Одинокий тиран был риторической фигурой, знакомой современной аудитории Светония, и уходящей своими корнями в самую раннюю греческую литературу, появляясь в Геродоте, который сам, вероятно, отозвался на риторические стереотипы поведения тирана. Геродот предлагает широкий спектр изображений восточных деспотов, и мы приведим здесь один пример.
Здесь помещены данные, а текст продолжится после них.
Definition ErrMissingUserID := NewCustomError "ERR_MISSING_USER_ID" "user ID is required".
Definition ErrAlreadyJoined := NewCustomError "ERR_ALREADY_JOINED" "user already joined".
Definition ErrMissingField :=
  NewCustomError "ERR_MISSING_FIELD" "From and Message are required".
Definition ErrMessageTooLong :=
  NewCustomError "ERR_MESSAGE_TOO_LONG" "message must be under 500 characters".
Definition ErrSenderNotFound := NewCustomError "ERR_SENDER_NOT_FOUND" "sender not connected".
Definition ErrRateLimit := NewCustomError "ERR_RATE_LIMIT" "too many messages".
Definition ErrNoReceivers :=
  NewCustomError "ERR_NO_RECEIVERS" "no clients received the message".
Definition ErrUserNotFound := NewCustomError "ERR_USER_NOT_FOUND" "user not connected".
Definition ErrUserDisconnected :=
  NewCustomError "ERR_USER_DISCONNECTED" "user stream closed".
Definition ErrNoMessages := NewCustomError "ERR_NO_MESSAGES" "no messages received".

(** [NewChatService]: an empty registry (the cleanup loop is [cleanup]
    below, run at every tick). *)
Definition NewChatService : chatService :=
  {| heap := []; streams := ∅; goroutines := [] |}.

(** [Join] at clock reading [now]. *)
Definition Join (now : Z) (req : JoinRequest) (s : chatService)
  : Outcome (Reply JoinResponse) :=
  if decide (JoinRequest_ID req = "") then Done (Fail ErrMissingUserID) s
  else match streams s !! JoinRequest_ID req with
       | Some _ => Done (Fail ErrAlreadyJoined) s
       | None =>
           let client := {| ID := JoinRequest_ID req;
                            Ch := make_chan 10;
                            LastSeen := now;
                            RateLimiter := NewLimiter 1 5 |} in
           Done (Ok (mkJoinResponse true "User joined successfully"))
                {| heap := heap s ++ [client];
                   streams := <[JoinRequest_ID req := length (heap s)]> (streams s);
                   goroutines := goroutines s |}
       end.

(** The goroutines that the loop of [SendMessage] starts: one for every
    registered client other than the sender, each capturing the client and
    the formatted message. *)
Definition fanout (from message : string) (s : chatService) : list (ptr * string) :=
  (λ e : string * ptr, (e.2, message))
    <$> filter (λ e : string * ptr, e.1 ≠ from) (map_to_list (streams s)).

(** [SendMessage] at clock reading [now]. *)
Definition SendMessage (now : Z) (req : SendMessageRequest) (s : chatService)
  : Outcome (Reply SendMessageResponse) :=
  let from := SendMessageRequest_From req in
  let text := SendMessageRequest_Message req in
  if decide (from = "" ∨ text = "") then Done (Fail ErrMissingField) s
  else if (500 <? String.length text)%nat then Done (Fail ErrMessageTooLong) s
  else match streams s !! from with
       | None => Done (Fail ErrSenderNotFound) s
       | Some p =>
           match heap s !! p with
           | None => Panic NilDereference
           | Some sender =>
               let '(ok, lim) := Allow now (RateLimiter sender) in
               let s1 := store p (set_RateLimiter sender lim) s in
               if negb ok then Done (Fail ErrRateLimit) s1
               else
                 let message := from +:+ ": " +:+ text in
                 let started := fanout from message s1 in
                 let sentCount := length started in
                 let s2 := set_goroutines s1 (goroutines s1 ++ started) in
                 if (sentCount =? 0)%nat then Done (Fail ErrNoReceivers) s2
                 else Done (Ok (mkSendMessageResponse true "Message broadcasted to clients")) s2
           end
       end.

(** The body of a goroutine started by [SendMessage], for the client at [p]. *)
Definition deliver (g : ptr * string) (s : chatService) : Outcome unit :=
  match heap s !! g.1 with
  | None => Panic NilDereference
  | Some c =>
      match try_send g.2 (Ch c) with
      | Sent ch => Done tt (store g.1 (set_Ch c ch) s)
      | Dropped => Done tt s
      | SendPanics => Panic SendOnClosedChannel
      end
  end.

(** The scheduler runs the pending goroutine number [i]. *)
Definition run_goroutine (i : nat) (s : chatService) : Outcome unit :=
  match goroutines s !! i with
  | None => Done tt s
  | Some g => deliver g (set_goroutines s (delete i (goroutines s)))
  end.

(** The scheduler runs [n] pending goroutines, number [k] each time: these
    are the goroutines [k], [k+1], ... of the pool, in the order in which
    they were started. *)
Fixpoint run_goroutines (k n : nat) (s : chatService) : Outcome unit :=
  match n with
  | O => Done tt s
  | S n' => match run_goroutine k s with
            | Done _ s' => run_goroutines k n' s'
            | Panic v => Panic v
            end
  end.

(** [close(client.Ch)] for the client at [p]. *)
Definition close_client (p : ptr) (s : chatService) : Outcome unit :=
  match heap s !! p with
  | None => Panic NilDereference
  | Some c => match close_chan (Ch c) with
              | None => Panic CloseOfClosedChannel
              | Some ch => Done tt (store p (set_Ch c ch) s)
              end
  end.

(** [Leave]: the entry is deleted under the lock, then the channel is
    closed. *)
Definition Leave (req : LeaveRequest) (s : chatService) : Outcome (Reply LeaveResponse) :=
  if decide (LeaveRequest_ID req = "") then Done (Fail ErrMissingUserID) s
  else match streams s !! LeaveRequest_ID req with
       | None => Done (Fail ErrUserNotFound) s
       | Some p =>
           match close_client p (set_streams s (delete (LeaveRequest_ID req) (streams s))) with
           | Done _ s' => Done (Ok (mkLeaveResponse true "User disconnected successfully")) s'
           | Panic v => Panic v
           end
       end.

(** [GetMessage], first part: the validation, the lookup under the read
    lock and the assignment [client.LastSeen = time.Now()].  The call then
    holds the client [p], registered or not. *)
Definition GetMessage_lookup (now : Z) (req : MessageRequest) (s : chatService)
  : Outcome (Reply ptr) :=
  if decide (MessageRequest_ID req = "") then Done (Fail ErrMissingUserID) s
  else match streams s !! MessageRequest_ID req with
       | None => Done (Fail ErrUserNotFound) s
       | Some p =>
           match heap s !! p with
           | None => Panic NilDereference
           | Some client => Done (Ok p) (store p (set_LastSeen client now) s)
           end
       end.

(** A blocking [select] either is still waiting or has taken a case. *)
Inductive Wait (A : Type) : Type :=
| Blocked
| Ready (o : Outcome A).
Arguments Blocked {A}.
Arguments Ready {A} o.

(** [GetMessage], second part: the [select] on [client.Ch] and on
    [time.After(10 * time.Second)], observed [elapsed] nanoseconds after the
    timer was set.  When the channel case and the timer case are both ready
    the run time picks one of them; [pick_timer] is that choice. *)
Definition GetMessage_select (elapsed : Z) (pick_timer : bool) (p : ptr) (s : chatService)
  : Wait (Reply MessageResponse) :=
  let fired := 10 * time.Second <=? elapsed in
  match heap s !! p with
  | None => Ready (Panic NilDereference)
  | Some client =>
      match try_recv (Ch client) with
      | Received msg ok ch =>
          if fired && pick_timer then Ready (Done (Fail ErrNoMessages) s)
          else if ok
               then Ready (Done (Ok (mkMessageResponse msg)) (store p (set_Ch client ch) s))
               else Ready (Done (Fail ErrUserDisconnected) s)
      | NotReady =>
          if fired then Ready (Done (Fail ErrNoMessages) s) else Blocked
      end
  end.

(** [GetMessage] as one call during which nothing else runs: the channel
    case is taken at once when it is ready; otherwise the call stays blocked
    until the timer fires, and returns [ERR_NO_MESSAGES]. *)
Definition GetMessage (now : Z) (req : MessageRequest) (s : chatService)
  : Outcome (Reply MessageResponse) :=
  match GetMessage_lookup now req s with
  | Done (Ok p) s1 =>
      match GetMessage_select 0 false p s1 with
      | Ready o => o
      | Blocked => Done (Fail ErrNoMessages) s1
      end
  | Done (Fail e) s1 => Done (Fail e) s1
  | Panic v => Panic v
  end.

(** One iteration of the loop of [startCleanupLoop] over the registry, for
    the entry [e], at clock reading [now]. *)
Definition reap (now : Z) (o : Outcome unit) (e : string * ptr) : Outcome unit :=
  match o with
  | Panic v => Panic v
  | Done _ s =>
      match heap s !! e.2 with
      | None => Panic NilDereference
      | Some client =>
          if 5 * time.Minute <? now - LastSeen client
          then match close_client e.2 s with
               | Done _ s' => Done tt (set_streams s' (delete e.1 (streams s')))
               | Panic v => Panic v
               end
          else Done tt s
      end
  end.

(** The body of the cleanup loop for one tick of the ticker, under the
    write lock. *)
Definition cleanup (now : Z) (s : chatService) : Outcome unit :=
  foldl (reap now) (Done tt s) (map_to_list (streams s)).

(** [time.NewTicker(1 * time.Minute)]: the clock reading of tick [k >= 1]
    of a ticker created at [start]. *)
Definition tick (start : Z) (k : Z) : Z := start + k * (1 * time.Minute).

(** ** Runs of the service

    An event is a call of one of the four operations (its reply is
    discarded), the run of one pending goroutine, one tick of the cleanup
    loop, or the floating-point rounding of the limiter of the client at
    [p] turning out one way or the other. *)
Inductive Event :=
| EJoin (now : Z) (req : JoinRequest)
| ESendMessage (now : Z) (req : SendMessageRequest)
| ELeave (req : LeaveRequest)
| EGetMessage (now : Z) (req : MessageRequest)
| EGo (i : nat)
| ETick (now : Z)
| ERounding (p : ptr) (early : bool).

Definition forget {A : Type} (o : Outcome A) : Outcome unit :=
  match o with
  | Done _ s => Done tt s
  | Panic v => Panic v
  end.

(** The limiter of the client at [p] rounds as [early] says from now on. *)
Definition rounding (p : ptr) (early : bool) (s : chatService) : chatService :=
  match heap s !! p with
  | None => s
  | Some c => store p (set_RateLimiter c (set_early (RateLimiter c) early)) s
  end.

Definition step (e : Event) (s : chatService) : Outcome unit :=
  match e with
  | EJoin now req => forget (Join now req s)
  | ESendMessage now req => forget (SendMessage now req s)
  | ELeave req => forget (Leave req s)
  | EGetMessage now req => forget (GetMessage now req s)
  | EGo i => run_goroutine i s
  | ETick now => cleanup now s
  | ERounding p early => Done tt (rounding p early s)
  end.

Fixpoint run (es : list Event) (s : chatService) : Outcome unit :=
  match es with
  | [] => Done tt s
  | e :: es' => match step e s with
                | Done _ s' => run es' s'
                | Panic v => Panic v
                end
  end.

(** The client [c], at address [p], is registered as [id]. *)
Definition registered (s : chatService) (id : string) (p : ptr) (c : Client) : Prop :=
  streams s !! id = Some p ∧ heap s !! p = Some c.

(** The states in which every registered client is allocated, carries the
    identifier it is registered under, and has an open channel. *)
Definition wf (s : chatService) : Prop :=
  ∀ id p, streams s !! id = Some p →
    ∃ c, heap s !! p = Some c ∧ ID c = id ∧ ch_closed (Ch c) = false.

(** The channel of [c] once closed, and the state after the client [c]
    at [p], registered as [id], was removed from the registry and its
    channel closed: what [Leave] and the cleanup loop do to a client. *)
Definition closed_chan (c : Chan) : Chan :=
  {| ch_buf := ch_buf c; ch_cap := ch_cap c; ch_closed := true |}.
Историк изображает мидийского царя Дейока, переходящего от идеального тирана к деспоту (Hdt 1.94-101), поскольку он строит себе многоярусный дворец, изолируется от своего народа и становится суровым в отправлении правосудия:
«Когда все было построено, Дейок первым делом установил правило, что никто не должен предстать перед царем, но все должно делаться через посланников, что царь никого не должен видеть … Он был осторожен и окружил себя всем этим, чтобы люди его возраста (которые были воспитаны вместе с ним и не уступали ему знатностью и мужеством) увидев его, не поддались зависти и не составили бы против него заговор» (Hdt. 1.99)
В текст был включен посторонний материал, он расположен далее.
(** * Minesweeper: the board generator, the reveal engine and the game
      state machine of [main.js], embedded in Rocq.

    JavaScript numbers that the program uses as integers (coordinates,
    counters, cell values) are modelled as [Z]; arrays as lists read through
    [aget]; the [Set] of visited indices of the flood fill as a [gset Z]; the
    insertion-ordered [Set] of mine indices as a duplicate-free list.  The
    DOM buttons the program keeps its reveal and flag state in are records. *)

From stdpp Require Import base numbers list gmap sets.
From Stdlib Require Import QArith Qround.

Local Open Scope Z_scope.

#[local] Set Warnings "-clear-no-such-hyp".

(** ** Arrays *)

(** [arr[i]]: [None] stands for [undefined]. *)
Definition aget {A} (l : list A) (i : Z) : option A :=
  if decide (0 ≤ i) then l !! Z.to_nat i else None.

(** [arr[i] = v] for an index inside the array.  Outside, JavaScript grows
    the array (or adds a property for a negative index); the program never
    writes there, and the model leaves the list as it is. *)
Definition aset {A} (l : list A) (i : Z) (v : A) : list A :=
  if decide (0 ≤ i) then <[Z.to_nat i := v]> l else l.

(** [for (let i = from; i <= to; i++) body], threading the state. *)
Definition forRange {S} (from to : Z) (body : Z → S → S) (s : S) : S :=
  foldl (λ s i, body i s) s (seqZ from (to - from + 1)).

(** ** The game state *)

Record GameState := mkState {
  minesCount : Z;
  minesLeft : Z;
  isGameOver : bool;
  fieldsLeft : Z;
  fields : list (list Z);
  (** whether [timerInterval] holds an interval handle (truthy) *)
  timerInterval : bool;
}.

Definition setFields (fs : list (list Z)) (s : GameState) : GameState :=
  mkState (minesCount s) (minesLeft s) (isGameOver s) (fieldsLeft s) fs (timerInterval s).
Definition setFieldsLeft (n : Z) (s : GameState) : GameState :=
  mkState (minesCount s) (minesLeft s) (isGameOver s) n (fields s) (timerInterval s).
Definition setMinesLeft (n : Z) (s : GameState) : GameState :=
  mkState (minesCount s) n (isGameOver s) (fieldsLeft s) (fields s) (timerInterval s).
Definition setIsGameOver (b : bool) (s : GameState) : GameState :=
  mkState (minesCount s) (minesLeft s) b (fieldsLeft s) (fields s) (timerInterval s).
Definition setTimerInterval (b : bool) (s : GameState) : GameState :=
  mkState (minesCount s) (minesLeft s) (isGameOver s) (fieldsLeft s) (fields s) b.

(** [fields.length] and [fields[0].length].  The latter raises when there is
    no row; [insertMines] is the first to read it and fails there. *)
Definition fieldsHeight (fs : list (list Z)) : Z := Z.of_nat (length fs).
Definition fieldsWidth (fs : list (list Z)) : Z :=
  match fs with [] => 0 | row :: _ => Z.of_nat (length row) end.

(** [fields[y][x]] *)
Definition getField (fs : list (list Z)) (x y : Z) : option Z :=
  row ← aget fs y; aget row x.

(** [fields[y][x] = v] *)
Definition setField (fs : list (list Z)) (x y v : Z) : list (list Z) :=
  match aget fs y with
  | Some row => aset fs y (aset row x v)
  | None => fs
  end.

(** ** Board generator *)

(** One cell of the double loop of [updateMineNeighbours]. *)
Definition bumpField (x y : Z) (fs : list (list Z)) : list (list Z) :=
  match getField fs x y with
  | Some v => if decide (v ≠ -1) then setField fs x y (v + 1) else fs
  | None => fs
  end.

Definition updateMineNeighbours (fs : list (list Z)) (mineX mineY : Z) : list (list Z) :=
  let height := fieldsHeight fs in
  let width := fieldsWidth fs in
  let startX := Z.max 0 (mineX - 1) in
  let startY := Z.max 0 (mineY - 1) in
  let endX := Z.min (width - 1) (mineX + 1) in
  let endY := Z.min (height - 1) (mineY + 1) in
  forRange startY endY (λ y, forRange startX endX (λ x, bumpField x y)) fs.

(** The body of the [for (const index of indices)] loop.  [None] is the
    [TypeError] of [state.fields[y][x] = -1] on a missing row (which a zero
    width, whose division yields [NaN], also runs into). *)
Definition placeMine (fs : list (list Z)) (index : Z) : option (list (list Z)) :=
  let width := fieldsWidth fs in
  if decide (width = 0) then None else
  let y := index `div` width in
  let x := index `mod` width in
  match getField fs x y with
  | Some _ => Some (updateMineNeighbours (setField fs x y (-1)) x y)
  | None => None
  end.

Fixpoint placeMines (indices : list Z) (fs : list (list Z)) : option (list (list Z)) :=
  match indices with
  | [] => Some fs
  | index :: rest => fs' ← placeMine fs index; placeMines rest fs'
  end.

(** [indices.add(index)] on a [Set] that iterates in insertion order. *)
Definition setAdd (index : Z) (indices : list Z) : list Z :=
  if decide (index ∈ indices) then indices else indices ++ [index].

(** [Math.floor(Math.random() * size)], for the value [r] that
    [Math.random()] returned (taken as an exact rational). *)
Definition randomIndex (r : Q) (size : Z) : Z := Qfloor (r * inject_Z size).

(** The rejection-sampling loop.  [random k] is what the [k]-th call of
    [Math.random()] returns; [None] when the loop is still running after
    [fuel] draws. *)
Fixpoint drawIndices (fuel : nat) (random : nat → Q) (k : nat) (size count : Z)
    (indices : list Z) {struct fuel} : option (list Z) :=
  if decide (Z.of_nat (length indices) < count) then
    match fuel with
    | O => None
    | S fuel' =>
        drawIndices fuel' random (S k) size count (setAdd (randomIndex (random k) size) indices)
    end
  else Some indices.

Definition insertMines (random : nat → Q) (fuel : nat) (state : GameState) (count : Z)
    : option GameState :=
  let size := fieldsLeft state in
  indices ← drawIndices fuel random 0 size count [];
  match fields state with
  | [] => None
  | _ =>
      fs ← placeMines indices (fields state);
      Some (setFieldsLeft (fieldsLeft state - count) (setFields fs state))
  end.

(** [Array(width)] raises a [RangeError] for a negative width; it is only
    evaluated when there is a row to fill. *)
Definition initGameState (random : nat → Q) (fuel : nat) (width height count : Z)
    : option GameState :=
  if decide (0 < height ∧ width < 0) then None else
  insertMines random fuel
    (mkState count count false (width * height)
       (replicate (Z.to_nat height) (replicate (Z.to_nat width) 0)) false)
    count.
Строго соблюдаемая изоляция, которую создает сам Дейок, повторялась римскими императорскими тиранами. Частные виллы часто были местами, где происходили эти самозаточения. Император Адриан, при котором писал Светоний, вызывал беспокойство частыми наездами на свою виллу в Тибуре (из которой он мог видеть Рим). Сам Адриан был ненавидим сенатом, и его вполне можно было бы запомнить как тиранического правителя.
У Светония самым известным примером отшельничества является удаление Тиберия на Капри в 26 г. н. э., где, по словам его биографа, он смог полностью продемонстрировать свои тиранические инстинкты:
«Более того, получив свободу уединения и как бы отстраняясь от взгляда государства, он, наконец, в один момент излил наружу все свои давно скрытые пороки, о которых я по очереди упомяну с самого начала (Тib. 42,1).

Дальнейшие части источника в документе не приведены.